### PROBLEM DESCRIPTION
How does the data below read from its first line through the line containing "Record Env : Type"? Print those lines exactly.

[EXTRACTED INFORMATION Boundary: Start]

(** * Draco lazy loader: a shallow embedding of [lazy_loader.py]

    The development models [DracoLazyLoader] (register / get / schedule /
    unload) as state-passing functions over an explicit manager state, and
    the callers' threads as a step relation over the manager's lock.

    Conventions.
    - Time is an integer number of milliseconds: [time.time()] reads the
      field [clock], [time.sleep(0.1)] adds [100] to it, the 30 second
      ceiling is [30000] and [default_timeout = 60] is [60000].
    - A loader or unloader is a function on the environment [Env]: it may
      change the outside world [ext] and let time pass, and it either
      returns or raises an [Exception].  Callbacks do not call back into
      the manager.
    - [print] and [gc.collect()] have no effect on the manager and are
      left out; the field [calls] records every callback invocation. *)

From Stdlib Require Import ZArith List Bool Lia.
From stdpp Require Import base gmap strings list.
From Equations Require Import Equations.
From Stdlib Require Import Ascii.
From stdpp Require Import pretty.

Local Open Scope Z_scope.

(** ** Data model *)

Inductive LoadState : Type :=
| NOT_LOADED
| LOADING
| LOADED
| UNLOADING
| ERROR.

#[global] Instance LoadState_eq_dec : EqDecision LoadState.
Proof. solve_decision. Defined.

Section Model.

Context {Inst Exn W : Type}.

(** A Python value held in the ["instance"] slot: [None] or an object. *)
Inductive PyVal : Type :=
| PyNone
| PyObj (i : Inst).

(** What the callbacks see and change: wall-clock time and the rest of
    the process. *)
Record Env : Type := mkEnv { clock : Z; ext : W }.

(** A callback returns or raises.  [Exn] stands for the exceptions that
    [except Exception] catches.  A callback that leaves by [SystemExit] or
    [KeyboardInterrupt] is not covered: no handler of the manager runs
    then, and a component whose loader does so stays [LOADING]. *)
Definition LoaderFn : Type := Env -> (Exn + PyVal) * Env.
Definition UnloaderFn : Type := PyVal -> Env -> option Exn * Env.

(** The dict stored under [self.components[name]]. *)
Record Component : Type := mkComponent {
  loader : LoaderFn;
  unloader : option UnloaderFn;
  state : LoadState;
  instance : PyVal;
  memory_mb : Z;
  last_used : Z;
  access_count : Z
}.

(** A [threading.Timer(timeout, self._unload_if_idle, args=[name, timeout])];
    [finished] is the timer's event, set by [cancel()] and after the
    callback has run. *)
Record Timer : Type := mkTimer {
  interval : Z;
  arg_name : string;
  arg_timeout : Z;
  finished : bool
}.

Inductive Call : Type :=
| CallLoader (name : string)
| CallUnloader (name : string) (v : PyVal).

(** [self] together with the environment.  [components] keeps Python's
    insertion order, which [unload_all] iterates in. *)
Record State : Type := mkState {
  components : list (string * Component);
  unload_timers : gmap string Timer;
  default_timeout : Z;
  env : Env;
  calls : list Call
}.

(** What a method raises.  [KeyError] and [TimeoutError] are the
    exceptions of the manager's own [raise] statements (lines 56 and 69;
    [KeyError] is also what a subscript on a dict raises).  [Raised e] is
    the exception that a callback raised and that line 86 raises again as
    it is.  Its class is the callback's business: it may be a [KeyError]
    or a [TimeoutError] too, so a constructor tells where an exception
    comes from, not which class it has. *)
Inductive PyExn : Type :=
| KeyError (name : string)
| TimeoutError (name : string)
| Raised (e : Exn).

Inductive Result (A : Type) : Type :=
| Return (a : A)
| Raise (e : PyExn).
Arguments Return {A} a.
Arguments Raise {A} e.

(** ** The state-and-exception monad of the methods *)

Definition M (A : Type) : Type := State -> Result A * State.

Definition ret {A} (a : A) : M A := fun st => (Return a, st).
Definition raise {A} (e : PyExn) : M A := fun st => (Raise e, st).
Definition bind {A B} (m : M A) (k : A -> M B) : M B :=
  fun st =>
    match m st with
    | (Return a, st') => k a st'
    | (Raise e, st') => (Raise e, st')
    end.
Definition exec {A} (m : M A) (st : State) : State := snd (m st).

Notation "'let*' x := m 'in' k" := (bind m (fun x => k))
  (at level 10, x name, m at level 100, k at level 200).

(** ** Dictionary operations on [self.components] *)

Fixpoint lookup_comp (name : string) (l : list (string * Component))
  : option Component :=
  match l with
  | [] => None
  | (k, c) :: l' => if String.eqb k name then Some c else lookup_comp name l'
  end.

(** [d[name] = c]: replaces in place, or appends a new key. *)
Fixpoint store_comp (name : string) (c : Component)
  (l : list (string * Component)) : list (string * Component) :=
  match l with
  | [] => [(name, c)]
  | (k, c0) :: l' =>
      if String.eqb k name then (k, c) :: l'
      else (k, c0) :: store_comp name c l'
  end.

(** A write through the reference [comp = self.components[name]]. *)
Fixpoint write_comp (name : string) (c : Component)
  (l : list (string * Component)) : list (string * Component) :=
  match l with
  | [] => []
  | (k, c0) :: l' =>
      if String.eqb k name then (k, c) :: l'
      else (k, c0) :: write_comp name c l'
  end.

(** ** Field updates *)

Definition set_state (s : LoadState) (c : Component) : Component :=
  mkComponent (loader c) (unloader c) s (instance c) (memory_mb c)
    (last_used c) (access_count c).
Definition set_instance (v : PyVal) (c : Component) : Component :=
  mkComponent (loader c) (unloader c) (state c) v (memory_mb c)
    (last_used c) (access_count c).
(** [comp["last_used"] = time.time(); comp["access_count"] += 1] *)
Definition touch (now : Z) (c : Component) : Component :=
  mkComponent (loader c) (unloader c) (state c) (instance c) (memory_mb c)
    now (access_count c + 1).

Definition set_components (l : list (string * Component)) (st : State) : State :=
  mkState l (unload_timers st) (default_timeout st) (env st) (calls st).
Definition set_timers (t : gmap string Timer) (st : State) : State :=
  mkState (components st) t (default_timeout st) (env st) (calls st).
Definition set_env (e : Env) (st : State) : State :=
  mkState (components st) (unload_timers st) (default_timeout st) e (calls st).
Definition log_call (c : Call) (st : State) : State :=
  mkState (components st) (unload_timers st) (default_timeout st) (env st)
    (calls st ++ [c]).

Definition put_comp (name : string) (c : Component) (st : State) : State :=
  set_components (write_comp name c (components st)) st.

(** [timer.cancel()] *)
Definition cancel (t : Timer) : Timer :=
  mkTimer (interval t) (arg_name t) (arg_timeout t) true.

(** [time.sleep(0.1)] *)
Definition sleep_tick (st : State) : State :=
  set_env (mkEnv (clock (env st) + 100) (ext (env st))) st.

(** ** [__init__] and [register_component] *)

Definition init (e : Env) : State := mkState [] ∅ 60000 e [].

Definition register_component (name : string) (loader_func : LoaderFn)
    (unloader_func : option UnloaderFn) (estimated_memory_mb : Z) : M unit :=
  fun st =>
    (Return tt,
     set_components
       (store_comp name
          (mkComponent loader_func unloader_func NOT_LOADED PyNone
             estimated_memory_mb 0 0)
          (components st)) st).

(** ** [get_component] *)

(** Lines 61-62: cancel the pending countdown; the timer stays in the
    dict. *)
Definition cancel_timer (name : string) (st : State) : State :=
  set_timers (alter cancel name (unload_timers st)) st.

(** Lines 65-70, the polling loop.  [comp] is the dict the caller holds;
    nothing runs between two polls but [time.sleep], so its state is the
    one read at entry. *)
Equations? wait_while_loading (name : string) (comp : Component)
    (wait_start : Z) (st : State) : Result unit * State
    by wf (Z.to_nat (30100 - (clock (env st) - wait_start))) lt :=
  wait_while_loading name comp wait_start st
    with decide (state comp = LOADING) => {
    | right _ => (Return tt, st)
    | left _ with decide (30000 < clock (env st) - wait_start) => {
      | left _ => raise (TimeoutError name) st
      | right _ => wait_while_loading name comp wait_start (sleep_tick st) } }.
Proof. simpl. lia. Qed.

(** Line 73: [force_reload or comp["state"] in [NOT_LOADED, ERROR]] *)
Definition needs_load (force_reload : bool) (comp : Component) : bool :=
  force_reload
  || bool_decide (state comp = NOT_LOADED)
  || bool_decide (state comp = ERROR).

(** Line 74: [comp["state"] = LoadState.LOADING] *)
Definition begin_load (name : string) (comp : Component) (st : State) : State :=
  put_comp name (set_state LOADING comp) st.

(** Lines 75-86: the loader call and its two outcomes, a value or an
    [Exception] (see [LoaderFn]).  [comp] is the dict as [begin_load] left
    it. *)
Definition finish_load (name : string) (comp : Component) : M PyVal :=
  fun st =>
    let '(outcome, e') := loader comp (env st) in
    let st1 := log_call (CallLoader name) (set_env e' st) in
    match outcome with
    | inr instance =>
        (Return instance,
         put_comp name
           (touch (clock e') (set_state LOADED (set_instance instance comp)))
           st1)
    | inl e => (Raise (Raised e), put_comp name (set_state ERROR comp) st1)
    end.

(** Lines 88-90: the cached instance. *)
Definition reuse (name : string) (comp : Component) : M PyVal :=
  fun st =>
    (Return (instance comp), put_comp name (touch (clock (env st)) comp) st).

Definition load_or_reuse (name : string) (force_reload : bool)
    (comp : Component) : M PyVal :=
  if needs_load force_reload comp then
    fun st => finish_load name (set_state LOADING comp) (begin_load name comp st)
  else reuse name comp.

Definition get_component (name : string) (force_reload : bool) : M PyVal :=
  fun st =>
    match lookup_comp name (components st) with
    | None => raise (KeyError name) st
    | Some comp =>
        let st1 := cancel_timer name st in
        (let* _ := wait_while_loading name comp (clock (env st1)) in
         load_or_reuse name force_reload comp) st1
    end.

(** ** [schedule_unload]

    The timer that was stored under [name] is cancelled and then replaced
    in the dict, so it is gone from the model. *)

Definition schedule_unload (name : string) (timeout : option Z) : M unit :=
  fun st =>
    let timeout := match timeout with
                   | Some t => t
                   | None => default_timeout st
                   end in
    (Return tt,
     set_timers (<[name := mkTimer timeout name timeout false]> (unload_timers st)) st).

(** ** [unload_component] *)

Definition unload_component (name : string) : M unit :=
  fun st =>
    match lookup_comp name (components st) with
    | Some comp =>
        if bool_decide (state comp = LOADED) then
          match unloader comp with
          | Some unload =>
              let '(outcome, e') := unload (instance comp) (env st) in
              let st1 := log_call (CallUnloader name (instance comp)) (set_env e' st) in
              match outcome with
              | None =>
                  (Return tt,
                   put_comp name (set_state NOT_LOADED (set_instance PyNone comp)) st1)
              | Some _ => (Return tt, st1)
              end
          | None => (Return tt, st)
          end
        else (Return tt, st)
    | None => (Return tt, st)
    end.

(** ** [_unload_if_idle] *)

Definition _unload_if_idle (name : string) (timeout : Z) : M unit :=
  fun st =>
    match lookup_comp name (components st) with
    | None => (Return tt, st)
    | Some comp =>
        let idle_time := clock (env st) - last_used comp in
        if (timeout <=? idle_time) && bool_decide (state comp = LOADED)
        then unload_component name st
        else (Return tt, st)
    end.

[EXTRACTED INFORMATION Boundary: End]

### RESPONSE FOR THIS EXERCISE
(** * Draco lazy loader: a shallow embedding of [lazy_loader.py]

    The development models [DracoLazyLoader] (register / get / schedule /
    unload) as state-passing functions over an explicit manager state, and
    the callers' threads as a step relation over the manager's lock.

    Conventions.
    - Time is an integer number of milliseconds: [time.time()] reads the
      field [clock], [time.sleep(0.1)] adds [100] to it, the 30 second
      ceiling is [30000] and [default_timeout = 60] is [60000].
    - A loader or unloader is a function on the environment [Env]: it may
      change the outside world [ext] and let time pass, and it either
      returns or raises an [Exception].  Callbacks do not call back into
      the manager.
    - [print] and [gc.collect()] have no effect on the manager and are
      left out; the field [calls] records every callback invocation. *)

From Stdlib Require Import ZArith List Bool Lia.
From stdpp Require Import base gmap strings list.
From Equations Require Import Equations.
From Stdlib Require Import Ascii.
From stdpp Require Import pretty.

Local Open Scope Z_scope.

(** ** Data model *)

Inductive LoadState : Type :=
| NOT_LOADED
| LOADING
| LOADED
| UNLOADING
| ERROR.

#[global] Instance LoadState_eq_dec : EqDecision LoadState.
Proof. solve_decision. Defined.

Section Model.

Context {Inst Exn W : Type}.

(** A Python value held in the ["instance"] slot: [None] or an object. *)
Inductive PyVal : Type :=
| PyNone
| PyObj (i : Inst).

(** What the callbacks see and change: wall-clock time and the rest of
    the process. *)
Record Env : Type := mkEnv { clock : Z; ext : W }.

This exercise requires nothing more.